Capturing video is the easy part of this build – [Martin] just connected his Raspi camera module and used the standard raspivid capture utility. Overlaying data on this captured video was a bit harder, though.

[Martin] had previously written about using the Raspi to read OBD-II data into his Raspi. Combine this with a Python script to write subtitles for his movies, and he’s off to the races, with a video and data replay of every move on the track.

The resulting movie and subtitle files can be reencoded to an HD movie. Reencoding a 13 minute HD video took 9 hours on the Raspi. We’d suggest doing this with a more powerful compy, but at least [Martin] has a great solution to fix his slightly uninformative track videos.
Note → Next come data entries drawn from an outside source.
(** * Hydro-suite: composite CN / Rational-C aggregation and the
      multi-method time-of-concentration engine.

    A shallow embedding of
      - [Components/CN/composite_cn_calculator.py],
      - [Components/Rational_C/composite_C_calculator.py],
      - [Components/TC_Multi_Method_Single_Basin/.../tc_processing.py],
      - [TC_NRCS_Stand_Alone/tc_calculator_v6_final.py],
    followed by the properties of the specification that concern them.

    Numbers.  Python floats are modelled by the real numbers [R]: rounding,
    overflow, infinities and NaN are outside the model.  What the model does
    keep is where Python's arithmetic is partial: division by zero, the
    square root of a negative number and a fractional power of a negative
    number are errors, carried by the [result] type below.

    Strings.  Python strings are modelled by [string]; the characters are
    read as ASCII code points ([strip], [upper] and [lower] are Python's on
    ASCII text). *)

From Stdlib Require Import Reals Lra Lia.
From Stdlib Require Import Ascii String List Permutation Sorted.
From stdpp Require Import base decidable option list gmap strings.

Import ListNotations.
Local Open Scope R_scope.
(** * capTouchmidi: a touch pad that types a space bar over BLE HID

    Shallow embedding of [main.py] and the properties of its specification.
    The program runs on MicroPython (it imports [bluetooth], [machine] and
    [micropython]); the library calls are modelled as MicroPython has them.

    Conventions of the embedding.
    - Bytes are [Byte.byte]; a [bytes] / [bytearray] value is a [list byte].
    - A [str] is held as its UTF-8 bytes, in a [string]; [len] of a [str]
      counts its characters, that is the bytes that are no continuation
      bytes; appended to a [bytes] value a [str] contributes its bytes.
    - [struct.pack] does not check ranges: it stores the low bits of each
      argument.
    - Effects (radio calls, sleeps, LED, console) are recorded in a trace of
      [action]s; what the environment does (sensor readings, tick counter
      values, whether the sensor driver and the radio return or raise,
      radio events and the moment they are delivered) is an input.
    - Exceptions are explicit: a computation returns [Ok] or [Raise]. *)

From Stdlib Require Import ZArith List String Ascii Bool Lia.
From Stdlib.Strings Require Import Byte.
From stdpp Require Import gmap.
Import ListNotations.

Local Open Scope Z_scope.

(** ** Exceptions *)

Inductive exn : Type :=
| TypeError            (* an argument of the wrong type, here [None] for an int *)
| ValueError           (* a driver rejects a value or an operation *)
| OSError.             (* an input/output error of a driver *)

Inductive result (A : Type) : Type :=
| Ok (a : A)
| Raise (e : exn).
Arguments Ok {A} a.
Arguments Raise {A} e.

(** ** Configuration (lines 9-13) *)

Definition TOUCH_PIN_NUM : Z := 32.
Definition TOUCH_THRESHOLD : Z := 800.
Definition DEBOUNCE_MS : Z := 300.
Definition LED_PIN : Z := 2.
Definition KEY_HOLD_TIME_MS : Z := 75.

(** ** BLE constants (lines 17-35) *)

Definition _IRQ_CENTRAL_CONNECT : Z := 1.
Definition _IRQ_CENTRAL_DISCONNECT : Z := 2.
Definition _ADV_APPEARANCE_KEYBOARD : Z := 961.

Definition _HID_REPORT_DESC : list byte :=
  [ x05; x01; x09; x06; xa1; x01; x05; x07; x19; xe0; x29; xe7;
    x15; x00; x25; x01; x75; x01; x95; x08; x81; x02; x95; x01;
    x75; x08; x81; x01; x95; x06; x75; x08; x15; x00; x25; x65;
    x05; x07; x19; x00; x29; x65; x81; x00; xc0 ]%byte.

(** ** [struct.pack] *)

Definition byte_of_Z (v : Z) : byte :=
  match Byte.of_N (Z.to_N (v mod 256)) with
  | Some b => b
  | None => x00
  end.

Definition Z_of_byte (b : byte) : Z := Z.of_N (Byte.to_N b).

(** Format ["B"]: one byte, the low 8 bits of the argument. *)
Definition pack_B (v : Z) : byte := byte_of_Z v.

(** Formats ["BB"], ["8B"]: one ["B"] per argument. *)
Definition pack_Bs (vs : list Z) : list byte := map pack_B vs.

(** Format ["<h"]: the low 16 bits of the argument, low byte first. *)
Definition pack_h_le (v : Z) : list byte :=
  let u := v mod 65536 in
  [byte_of_Z (u mod 256); byte_of_Z (u / 256)].

(** ** [len] and [+] on [bytes] and [str] *)

(** A UTF-8 continuation byte: [10xxxxxx]. *)
Definition is_continuation (b : byte) : bool :=
  Z.land (Z_of_byte b) 192 =? 128.

(** [len] of a [str]: the number of its characters. *)
Definition str_len (s : string) : nat :=
  List.length
    (List.filter (fun b => negb (is_continuation b)) (list_byte_of_string s)).

(** The values [_append] is called with. *)
Inductive bytes_like : Type :=
| Bytes (b : list byte)
| Str (s : string).

Definition py_len (value : bytes_like) : nat :=
  match value with
  | Bytes b => List.length b
  | Str s => str_len s
  end.

(** The bytes a value contributes to a concatenation. *)
Definition buffer (value : bytes_like) : list byte :=
  match value with
  | Bytes b => b
  | Str s => list_byte_of_string s
  end.

(** ** [advertising_payload] (lines 96-108) *)

(** The nested [_append]: [payload += pack("BB", len(value) + 1, adv_type) + value]. *)
Definition _append (payload : list byte) (adv_type : Z) (value : bytes_like)
  : list byte :=
  payload ++ pack_Bs [Z.of_nat (py_len value) + 1; adv_type] ++ buffer value.

(** Truth value of [name]: [None] and the empty string are false. *)
Definition name_truthy (name : option string) : bool :=
  match name with
  | Some s => negb (String.length s =? 0)%nat
  | None => false
  end.

Definition name_bytes (name : option string) : list byte :=
  match name with
  | Some s => list_byte_of_string s
  | None => []
  end.

Definition advertising_payload (limited_disc br_edr : bool)
    (name : option string) (appearance : Z) : list byte :=
  let payload := [] in
  let payload :=
    _append payload 1
      (Bytes [pack_B ((if limited_disc then 2 else 6)
                      + (if br_edr then 0 else 4))]) in
  let payload :=
    match name with
    | Some s => if name_truthy name then _append payload 9 (Str s) else payload
    | None => payload
    end in
  let payload :=
    if negb (appearance =? 0)
    then _append payload 25 (Bytes (pack_h_le appearance))
    else payload in
  let payload := _append payload 3 (Bytes [x12; x18]%byte) in
  payload.

(** ** The environment: radio stack, LED, console, clock *)

Inductive message : Type :=
| MsgBleReady (name : string)   (* "BLE Ready: Advertising as '...'" *)
| MsgConnected                  (* "Connected! (Open a text editor now)" *)
| MsgDisconnected               (* "Disconnected - Advertising again" *)
| MsgStarted                    (* "Program started. ..." *)
| MsgTouch (val : Z)            (* "Touch (val) -> Sending Spacebar" *)
| MsgError (e : exn).           (* "Error: ..." *)

(** [bluetooth.FLAG_*] of the MicroPython radio module. *)
Definition FLAG_READ : Z := 2.
Definition FLAG_WRITE : Z := 8.
Definition FLAG_NOTIFY : Z := 16.

Definition _HID_SERVICE_UUID : Z := 0x1812.
Definition _HID_INFO_UUID : Z := 0x2A4A.
Definition _HID_REPORT_MAP_UUID : Z := 0x2A4B.
Definition _HID_CONTROL_POINT_UUID : Z := 0x2A4C.
Definition _HID_REPORT_UUID : Z := 0x2A4D.
Definition _HID_PROTO_MODE_UUID : Z := 0x2A4E.
(** X15: the loop has no bound of its own. As long as the replanner is
    never given a final answer with a non-empty text, no session reaches
    [END], however long it runs. *)
Theorem only_an_answer_ends_the_loop input w tr c :
  answers_satisfy handler never_concludes ->
  run handler (start input w) tr c ->
  at_node c <> END.
Proof.
  intros Hnever Hrun Hend.
  destruct Hrun as [| tr c' c'' ret Hrun Hstep]; [done |].
  pose proof (graph_step_inv handler _ Hnever _ _ _ Hstep) as (Hst & Hnext & Hret).
  assert (Hrp : at_node c' = N_replanner).
  { rewrite Hend in Hnext. destruct (at_node c'); simpl in Hnext; done. }
  rewrite Hrp in *. injection Hnext as Hnext.
  assert (Hset : response_set (state c'')) by (apply should_end_END; congruence).
  apply replanner_returns in Hret
    as (plan & objective & msgs & result & _ & _ & Hok & ->).
  destruct Hset as (t & Ht & Hne). rewrite Hst in Ht. simpl in Hok.
  destruct (action result) as [r | p]; simpl in Ht.
  - injection Ht as <-. done.
  - apply (run_response_unset handler _ _ _ _ Hrun); [by rewrite Hrp |]. by exists t.
Qed.

End Counting.

Lemma node_runs_per_session_witness :
  node_runs N_human_input (run_for Scenario.approved 7 (start Scenario.request 0)).1 <= 1.
Proof.
  exact (proj1 (proj2
    (node_runs_per_session Scenario.approved Scenario.request 0 _ _
       (run_for_sound Scenario.approved 7 (start Scenario.request 0))))).
Defined.

Lemma answers_nothing_never_concludes :
  answers_satisfy Scenario.answers_nothing never_concludes.
Proof.
  intros X ev w x w'. destruct ev; simpl; try done. by intros [= <- <-].
Qed.
Lemma fold_record_names track : forall e,
  forallb plain_key track = true ->
  name_keys_of (properties (fold_left (record_trackable spawnSync) track e))
  = name_keys_of (properties e)
    ++ distinct_keys (name_keys_of (properties e))
         (filter (fun k => negb (is_index k))
            (List.map trackable_key track)).
Proof.
  induction track as [|t track IH]; intros e H.
  - simpl. rewrite app_nil_r. reflexivity.
  - simpl in H. apply andb_true_iff in H as [Ht H].
    cbn [fold_left List.map filter]. rewrite IH by exact H.
    destruct (record_trackable_names e t Ht) as [N _]. rewrite N.
    destruct (is_index (trackable_key t)) eqn:Hi.
    + rewrite orb_true_r. reflexivity.
    + rewrite orb_false_r. cbn [negb distinct_keys].
      rewrite includes_name_keys by exact Hi.
      destruct (obj_has (properties e) (trackable_key t)); [reflexivity|].
      rewrite <- app_assoc. reflexivity.
Qed.

(** X3: The record built by lines 457-490, for trackables that are well
    formed and of which none has the key [__proto__]: [executables] has
    one entry for each key of the trackables and no other; its keys are in
    property order, those that are not array indices in the order in which
    the configuration first names them; the entry of a key is the version
    of the last trackable recorded under it, a string or [null]. *)
Theorem build_versionEntry_entries (track : list JSON) tr :
  well_formed_track track = true ->
  forallb plain_key track = true ->
  exists executables,
    build_versionEntry platform spawnSync track tr
    = (Returns (JObj [(js "platform", JStr platform);
                      (js "executables", JObj executables)]),
       tr ++ all_calls track) /\
    property_order executables = true /\
    name_keys_of executables = declared_names track /\
    forall k, obj_get executables k
              = option_map (trackable_version spawnSync)
                  (last_trackable track k).
Proof.
  intros H P.
  exists (properties (fold_left (record_trackable spawnSync) track
                        empty_object)).
  split; [|split; [|split]].
  - unfold build_versionEntry, bind.
    rewrite for_of_probe_record by assumption. reflexivity.
  - apply object_property_order, fold_record_object, is_object_nil.
  - rewrite fold_record_names by exact P. reflexivity.
  - intros k. apply fold_record_get. exact P.
Qed.

End RecordFacts.

Lemma build_versionEntry_entries_witness :
  well_formed_track [node_trackable; tput_trackable; node_trackable] = true /\
  forallb plain_key [node_trackable; tput_trackable; node_trackable] = true /\
  exists executables,
    build_versionEntry (js "linux") demo_spawnSync
      [node_trackable; tput_trackable; node_trackable] []
    = (Returns (JObj [(js "platform", JStr (js "linux"));
                      (js "executables", JObj executables)]),
       [] ++ all_calls [node_trackable; tput_trackable; node_trackable]) /\
    property_order executables = true /\
    name_keys_of executables
    = declared_names [node_trackable; tput_trackable; node_trackable] /\
    forall k, obj_get executables k
              = option_map (trackable_version demo_spawnSync)
                  (last_trackable
                     [node_trackable; tput_trackable; node_trackable] k).
Proof.
  split; [reflexivity|]. split; [reflexivity|].
  apply (build_versionEntry_entries (js "linux") demo_spawnSync
           [node_trackable; tput_trackable; node_trackable] []);
    reflexivity.
Defined.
10 thoughts on “Racing Telemetry On A Cockpit View

  1. The Pi has hardware-accelerated h.264 encoding (which is how it saves the movies in realtime in the first place). RaspiVid leverages Broadcom’s “MMAL” pipeline-based multimedia processing API for this, basically connecting the camera output to the encoder input, and saving out the encoder output. It would be possible to do the overlay in a custom-written MMAL component, attached between the camera and the encoder.

  2. I have been wanting to do this for everyday driving and security. My plan was to put a RasPi in my car with a webcam as a dashcam/security camera using motion to record the frames. I thought it would be cool to overlay GPS and speed info on the frames with/instead of time/date. Two issues, one was that motion didn’t allow for overlay of text like that second the RasPi would choke on large frame pics. I could only get it to record 150×150 pixel pictures. I think it was lag in the USB chip or hub that was preventing full 720p frames.

    I got a RasPi camera module the other day and plan to try again, I still would like to overlay info from GPSd on the frames. This seems promising.

  3. Very cool. Gotta say, it’d be way more entertaining if there was audio too. Of the engine, of course, not some cheesy music soundtrack.

    Another thing that might be interesting, maybe even helpful, would be a brake indicator. Just a dot in the telemetry display that appears when you hit the binders.

      1. That depends. IIRC, Formula 1 telemetry generally shows that race drivers use brakes (and throttle) pretty much as on/off switches. It makes sense; if you’re braking at something less than 100%, you could shave off a fraction of a second by braking slightly later instead.

        On the other hand, if you can get the full position data, it would be interesting to use it to see how true that is in this case.